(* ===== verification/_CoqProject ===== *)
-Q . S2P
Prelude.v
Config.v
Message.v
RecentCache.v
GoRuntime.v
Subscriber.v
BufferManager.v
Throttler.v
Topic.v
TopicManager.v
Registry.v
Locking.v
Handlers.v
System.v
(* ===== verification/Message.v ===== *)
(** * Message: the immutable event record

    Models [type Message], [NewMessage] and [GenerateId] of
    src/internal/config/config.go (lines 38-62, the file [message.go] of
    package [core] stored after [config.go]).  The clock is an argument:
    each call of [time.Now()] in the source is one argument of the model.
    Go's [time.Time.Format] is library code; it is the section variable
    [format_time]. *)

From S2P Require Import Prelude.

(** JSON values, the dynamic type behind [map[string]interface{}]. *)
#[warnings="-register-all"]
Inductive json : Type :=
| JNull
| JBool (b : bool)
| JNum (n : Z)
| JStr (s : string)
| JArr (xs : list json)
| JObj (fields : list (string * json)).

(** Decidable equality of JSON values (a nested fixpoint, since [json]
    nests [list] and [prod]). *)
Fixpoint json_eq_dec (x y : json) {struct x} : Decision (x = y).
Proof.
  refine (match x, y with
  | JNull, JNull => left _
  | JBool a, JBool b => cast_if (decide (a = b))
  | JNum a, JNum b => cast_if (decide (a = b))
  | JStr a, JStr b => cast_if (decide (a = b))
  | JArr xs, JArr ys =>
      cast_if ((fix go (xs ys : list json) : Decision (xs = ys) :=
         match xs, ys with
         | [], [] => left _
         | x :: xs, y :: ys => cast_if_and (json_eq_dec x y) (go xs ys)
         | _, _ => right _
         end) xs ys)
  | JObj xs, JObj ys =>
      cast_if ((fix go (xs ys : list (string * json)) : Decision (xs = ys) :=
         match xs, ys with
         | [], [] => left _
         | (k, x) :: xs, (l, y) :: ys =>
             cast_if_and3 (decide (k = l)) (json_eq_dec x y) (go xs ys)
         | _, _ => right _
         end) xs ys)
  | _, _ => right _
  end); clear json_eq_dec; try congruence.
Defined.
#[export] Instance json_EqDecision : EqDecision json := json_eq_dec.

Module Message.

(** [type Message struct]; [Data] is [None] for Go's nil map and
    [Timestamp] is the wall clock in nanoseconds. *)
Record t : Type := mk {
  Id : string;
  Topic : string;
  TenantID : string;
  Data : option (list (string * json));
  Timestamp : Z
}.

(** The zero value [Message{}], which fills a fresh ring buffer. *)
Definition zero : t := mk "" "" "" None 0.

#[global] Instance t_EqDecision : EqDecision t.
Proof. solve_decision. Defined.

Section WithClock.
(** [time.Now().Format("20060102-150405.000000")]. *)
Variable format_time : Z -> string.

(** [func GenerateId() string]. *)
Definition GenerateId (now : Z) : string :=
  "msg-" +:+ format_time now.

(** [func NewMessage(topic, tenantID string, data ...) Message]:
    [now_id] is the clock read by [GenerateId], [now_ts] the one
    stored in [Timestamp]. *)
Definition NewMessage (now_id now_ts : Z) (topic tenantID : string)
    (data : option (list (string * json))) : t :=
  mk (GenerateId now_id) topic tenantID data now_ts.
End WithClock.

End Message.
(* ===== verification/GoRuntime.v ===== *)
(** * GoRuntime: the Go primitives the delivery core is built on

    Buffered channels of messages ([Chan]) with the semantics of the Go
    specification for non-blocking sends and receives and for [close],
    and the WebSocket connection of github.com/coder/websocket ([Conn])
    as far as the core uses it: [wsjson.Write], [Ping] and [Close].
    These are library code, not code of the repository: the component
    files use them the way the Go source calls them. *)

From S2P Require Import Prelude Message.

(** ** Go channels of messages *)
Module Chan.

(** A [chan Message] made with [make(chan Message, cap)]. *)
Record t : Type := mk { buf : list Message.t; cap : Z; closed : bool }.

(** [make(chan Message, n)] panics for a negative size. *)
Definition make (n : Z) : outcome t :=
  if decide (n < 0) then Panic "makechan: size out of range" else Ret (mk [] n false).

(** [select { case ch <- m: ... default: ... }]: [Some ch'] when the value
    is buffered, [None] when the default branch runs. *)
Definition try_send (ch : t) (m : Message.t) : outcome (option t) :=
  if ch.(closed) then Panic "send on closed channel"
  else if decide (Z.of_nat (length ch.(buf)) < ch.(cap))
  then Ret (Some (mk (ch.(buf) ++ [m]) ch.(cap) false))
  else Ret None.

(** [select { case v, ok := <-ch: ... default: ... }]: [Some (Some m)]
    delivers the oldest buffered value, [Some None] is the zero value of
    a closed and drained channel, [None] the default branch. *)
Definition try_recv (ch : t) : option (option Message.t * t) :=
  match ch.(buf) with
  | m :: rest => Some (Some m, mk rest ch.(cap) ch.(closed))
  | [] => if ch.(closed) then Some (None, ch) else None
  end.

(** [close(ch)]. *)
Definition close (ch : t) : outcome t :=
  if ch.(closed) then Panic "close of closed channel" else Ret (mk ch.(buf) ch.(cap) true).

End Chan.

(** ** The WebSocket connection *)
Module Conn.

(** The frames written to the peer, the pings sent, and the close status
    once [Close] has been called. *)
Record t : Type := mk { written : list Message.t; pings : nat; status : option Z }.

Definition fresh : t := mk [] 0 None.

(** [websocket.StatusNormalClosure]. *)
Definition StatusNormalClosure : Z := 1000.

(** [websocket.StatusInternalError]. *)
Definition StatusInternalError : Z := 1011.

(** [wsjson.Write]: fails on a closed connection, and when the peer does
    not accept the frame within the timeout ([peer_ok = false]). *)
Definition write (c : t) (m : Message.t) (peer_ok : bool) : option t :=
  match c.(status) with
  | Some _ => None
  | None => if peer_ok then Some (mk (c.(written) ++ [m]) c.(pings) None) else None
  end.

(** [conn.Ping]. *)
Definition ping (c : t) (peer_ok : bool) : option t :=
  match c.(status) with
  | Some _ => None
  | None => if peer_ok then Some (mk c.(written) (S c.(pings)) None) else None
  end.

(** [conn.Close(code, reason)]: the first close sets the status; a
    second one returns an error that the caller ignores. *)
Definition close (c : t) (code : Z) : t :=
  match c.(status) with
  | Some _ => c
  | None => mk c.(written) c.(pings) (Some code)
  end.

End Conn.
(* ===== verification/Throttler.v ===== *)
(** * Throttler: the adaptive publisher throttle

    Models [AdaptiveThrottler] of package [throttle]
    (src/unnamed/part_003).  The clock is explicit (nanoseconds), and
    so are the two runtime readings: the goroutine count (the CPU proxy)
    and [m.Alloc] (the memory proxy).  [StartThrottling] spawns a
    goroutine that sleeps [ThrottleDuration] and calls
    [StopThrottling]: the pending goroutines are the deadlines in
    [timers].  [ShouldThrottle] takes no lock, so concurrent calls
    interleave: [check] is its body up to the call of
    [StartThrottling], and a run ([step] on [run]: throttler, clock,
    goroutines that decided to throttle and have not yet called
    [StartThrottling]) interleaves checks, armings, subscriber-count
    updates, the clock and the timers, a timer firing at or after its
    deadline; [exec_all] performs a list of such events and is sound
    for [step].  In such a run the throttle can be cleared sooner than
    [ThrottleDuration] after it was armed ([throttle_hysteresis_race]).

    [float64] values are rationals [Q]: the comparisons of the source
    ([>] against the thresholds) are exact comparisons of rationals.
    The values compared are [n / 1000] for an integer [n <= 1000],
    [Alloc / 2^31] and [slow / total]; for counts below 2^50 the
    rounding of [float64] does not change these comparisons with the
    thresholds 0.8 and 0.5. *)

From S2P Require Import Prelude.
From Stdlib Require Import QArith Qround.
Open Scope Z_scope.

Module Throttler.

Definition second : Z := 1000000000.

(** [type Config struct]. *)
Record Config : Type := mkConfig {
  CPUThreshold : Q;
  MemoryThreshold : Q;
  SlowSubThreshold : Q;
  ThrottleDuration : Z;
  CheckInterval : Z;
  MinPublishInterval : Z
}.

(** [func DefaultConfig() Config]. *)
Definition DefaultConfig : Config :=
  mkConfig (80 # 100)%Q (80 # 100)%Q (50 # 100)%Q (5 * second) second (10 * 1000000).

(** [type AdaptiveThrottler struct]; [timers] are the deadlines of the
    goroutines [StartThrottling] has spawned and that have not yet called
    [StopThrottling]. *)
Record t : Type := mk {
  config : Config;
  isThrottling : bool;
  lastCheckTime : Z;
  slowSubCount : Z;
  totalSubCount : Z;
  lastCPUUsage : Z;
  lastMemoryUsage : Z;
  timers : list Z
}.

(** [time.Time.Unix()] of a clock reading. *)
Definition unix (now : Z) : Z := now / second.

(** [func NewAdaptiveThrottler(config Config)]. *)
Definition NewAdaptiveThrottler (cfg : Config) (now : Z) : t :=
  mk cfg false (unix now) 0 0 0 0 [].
◇ ◇ ◇ ◇ ◇
- **Work instruction**
In the listing above, find the line containing "Models [type Message], [NewMessage]" and the line containing "(s : string)", then retype both and every line between them exactly, with nothing else.

- **Completed task**
    Models [type Message], [NewMessage] and [GenerateId] of
    src/internal/config/config.go (lines 38-62, the file [message.go] of
    package [core] stored after [config.go]).  The clock is an argument:
    each call of [time.Now()] in the source is one argument of the model.
    Go's [time.Time.Format] is library code; it is the section variable
    [format_time]. *)

From S2P Require Import Prelude.

(** JSON values, the dynamic type behind [map[string]interface{}]. *)
#[warnings="-register-all"]
Inductive json : Type :=
| JNull
| JBool (b : bool)
| JNum (n : Z)
| JStr (s : string)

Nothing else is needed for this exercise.